WIRTSCHAFT 03.03.2014

Balkan-Töchter der Hypo Alpe Adria vor Verkauf

© zVg.
Sollte der Verkauf der Balkan-Töchter der Hypo Alpe Adria nicht gelingen, wird ein Börsengang in Erwägung gezogen.


Alexander Picker, Vorstandschef der in die Schlagzeilen geratenen Bank Hypo Alpe Adria, sprach in einem Kurier-Interview vergangene Woche von den Plänen für die südosteuropäischen Töchter der in die Krise geratenen Bank. Nach seinen Angaben gibt es bereits fünf ernstzunehmende Interessenten für den Kauf der der Balkan-Töchter der Hypo, die einen theoretischen Wert von 1 Milliarde Euro haben. Allerdings, so Picker, werde der Preis durch die anhaltende Insolvenzdebatte nach unten gedrückt.
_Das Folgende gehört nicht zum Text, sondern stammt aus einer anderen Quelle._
Definition create (db : Database) (contents : list bytes) (attachments : list (bytes * bytes)) (finish : bool)
    : Prog unit :=
  let* r := PrepareNewCrashReport db in
  match r with
  | inl _ => Return tt
  | inr report =>
      let* _ := foldM (fun _ d => let* _ := LoggingWriteFile (writer_ report) d in Return tt) contents tt in
      let* report := foldM (fun report a =>
          let* '(fd, report) := AddAttachment db report a.1 in
          let* _ := match fd with Some fd => LoggingWriteFile fd a.2 | None => Return false end in
          Return report) attachments report in
      if finish then let* _ := FinishedWritingCrashReport db report in Return tt
      else DestroyNewReport report
  end.

Definition upload (db : Database) (u : UUID) (new_id : bytes) : Prog Database :=
  let* '(r, db) := GetReportForUploading db u in
  match r with
  | inl _ => Return db
  | inr up =>
      let* _ := match reader_ up with Some fd => LoggingReadToEOF fd | None => Return None end in
      let* r := RecordUploadComplete db up new_id in
      Return r.2
  end.

Definition perform_operation (db : Database) (op : Operation) : Prog Database :=
  match op with
  | op_create contents attachments finish => let* _ := create db contents attachments finish in Return db
  | op_look_up u => let* _ := LookUpCrashReport db u new_report in Return db
  | op_pending => let* _ := GetPendingReports db in Return db
  | op_completed => let* _ := GetCompletedReports db in Return db
  | op_skip u => let* _ := SkipReportUpload db u in Return db
  | op_upload u new_id => upload db u new_id
  end.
Vor Kurzem wurde die Frist für verbindliche Angebote bis Ende April verlängert.

Sollte der Verkauf nicht stattfinden, überlegt man, mit dem Südosteuropa-Netzwerk an die Börse zu gehen, etwa in London oder in Warschau. „Diese Idee verfolgen wir parallel zum Verkauf. Ein guter Käufer ist uns aber aus rein zeitlichen Gründen lieber“, so Picker.